BEGIN Supplied entries

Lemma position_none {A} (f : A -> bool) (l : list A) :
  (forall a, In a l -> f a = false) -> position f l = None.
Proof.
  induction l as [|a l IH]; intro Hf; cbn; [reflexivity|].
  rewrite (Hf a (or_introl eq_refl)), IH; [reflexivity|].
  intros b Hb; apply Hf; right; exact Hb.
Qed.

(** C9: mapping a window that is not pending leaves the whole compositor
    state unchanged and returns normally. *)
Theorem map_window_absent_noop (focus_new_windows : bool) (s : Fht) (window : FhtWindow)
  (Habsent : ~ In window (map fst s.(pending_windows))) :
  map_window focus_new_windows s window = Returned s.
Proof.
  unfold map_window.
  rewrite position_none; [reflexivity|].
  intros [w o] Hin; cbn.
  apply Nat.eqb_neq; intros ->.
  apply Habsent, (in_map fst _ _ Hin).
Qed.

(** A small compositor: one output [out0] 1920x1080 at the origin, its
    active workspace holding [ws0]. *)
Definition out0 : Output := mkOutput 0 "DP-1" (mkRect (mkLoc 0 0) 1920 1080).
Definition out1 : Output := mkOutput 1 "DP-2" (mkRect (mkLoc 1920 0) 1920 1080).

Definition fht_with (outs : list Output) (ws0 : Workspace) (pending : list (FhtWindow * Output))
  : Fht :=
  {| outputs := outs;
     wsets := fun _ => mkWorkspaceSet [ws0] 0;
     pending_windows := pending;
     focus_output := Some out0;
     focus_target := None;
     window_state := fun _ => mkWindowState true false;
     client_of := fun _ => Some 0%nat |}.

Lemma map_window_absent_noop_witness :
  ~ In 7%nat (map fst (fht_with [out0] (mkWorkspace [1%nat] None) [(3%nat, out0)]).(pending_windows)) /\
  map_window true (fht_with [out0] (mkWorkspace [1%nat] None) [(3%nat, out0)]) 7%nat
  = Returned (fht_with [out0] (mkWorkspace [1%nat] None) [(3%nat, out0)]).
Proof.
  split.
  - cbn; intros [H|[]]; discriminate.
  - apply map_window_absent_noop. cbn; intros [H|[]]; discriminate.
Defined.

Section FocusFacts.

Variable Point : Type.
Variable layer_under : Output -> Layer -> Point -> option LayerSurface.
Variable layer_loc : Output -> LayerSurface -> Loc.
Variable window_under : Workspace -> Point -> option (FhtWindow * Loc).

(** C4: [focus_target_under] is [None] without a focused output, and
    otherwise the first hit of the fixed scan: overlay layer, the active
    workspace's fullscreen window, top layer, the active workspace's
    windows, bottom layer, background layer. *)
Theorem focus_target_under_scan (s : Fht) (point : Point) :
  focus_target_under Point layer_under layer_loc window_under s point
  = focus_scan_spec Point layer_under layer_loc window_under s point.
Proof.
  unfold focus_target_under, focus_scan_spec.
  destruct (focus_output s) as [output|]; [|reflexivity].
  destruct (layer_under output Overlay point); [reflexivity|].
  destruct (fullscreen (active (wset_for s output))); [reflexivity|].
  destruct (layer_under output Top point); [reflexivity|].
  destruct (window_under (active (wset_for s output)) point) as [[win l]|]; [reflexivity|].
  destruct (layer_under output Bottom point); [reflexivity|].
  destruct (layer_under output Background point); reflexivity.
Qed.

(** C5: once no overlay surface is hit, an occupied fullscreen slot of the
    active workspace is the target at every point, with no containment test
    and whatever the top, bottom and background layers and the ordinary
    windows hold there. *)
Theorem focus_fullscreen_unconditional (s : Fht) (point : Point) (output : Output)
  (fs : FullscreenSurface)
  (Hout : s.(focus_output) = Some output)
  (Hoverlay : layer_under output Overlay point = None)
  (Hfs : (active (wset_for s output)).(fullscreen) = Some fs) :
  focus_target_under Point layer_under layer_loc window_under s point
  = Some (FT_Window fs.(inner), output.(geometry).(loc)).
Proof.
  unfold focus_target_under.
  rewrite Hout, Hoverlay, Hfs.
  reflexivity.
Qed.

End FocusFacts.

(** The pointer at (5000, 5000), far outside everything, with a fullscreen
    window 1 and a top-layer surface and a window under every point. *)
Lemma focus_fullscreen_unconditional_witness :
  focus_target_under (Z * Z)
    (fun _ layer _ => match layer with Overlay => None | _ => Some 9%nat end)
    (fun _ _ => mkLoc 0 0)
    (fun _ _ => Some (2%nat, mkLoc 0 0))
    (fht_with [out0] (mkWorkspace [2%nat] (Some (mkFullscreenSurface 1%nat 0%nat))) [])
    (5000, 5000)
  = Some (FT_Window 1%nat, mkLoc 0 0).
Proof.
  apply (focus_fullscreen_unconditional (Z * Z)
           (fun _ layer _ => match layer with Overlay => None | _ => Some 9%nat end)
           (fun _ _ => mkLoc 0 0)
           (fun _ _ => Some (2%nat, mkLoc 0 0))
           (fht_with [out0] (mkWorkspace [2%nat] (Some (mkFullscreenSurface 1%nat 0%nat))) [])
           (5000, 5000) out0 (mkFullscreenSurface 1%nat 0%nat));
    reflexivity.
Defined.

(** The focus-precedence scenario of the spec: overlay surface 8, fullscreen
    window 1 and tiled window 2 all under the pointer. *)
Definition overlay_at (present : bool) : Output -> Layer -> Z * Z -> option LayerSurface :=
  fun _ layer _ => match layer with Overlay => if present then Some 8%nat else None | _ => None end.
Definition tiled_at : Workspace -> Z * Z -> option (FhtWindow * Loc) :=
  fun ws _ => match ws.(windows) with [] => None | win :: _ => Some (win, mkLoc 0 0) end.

END Supplied entries

(Goal of the exercise) The lines to show are those in the data above that include "mkFullscreenSurface".

(Worked solution)
    (fht_with [out0] (mkWorkspace [2%nat] (Some (mkFullscreenSurface 1%nat 0%nat))) [])
           (fht_with [out0] (mkWorkspace [2%nat] (Some (mkFullscreenSurface 1%nat 0%nat))) [])
           (5000, 5000) out0 (mkFullscreenSurface 1%nat 0%nat));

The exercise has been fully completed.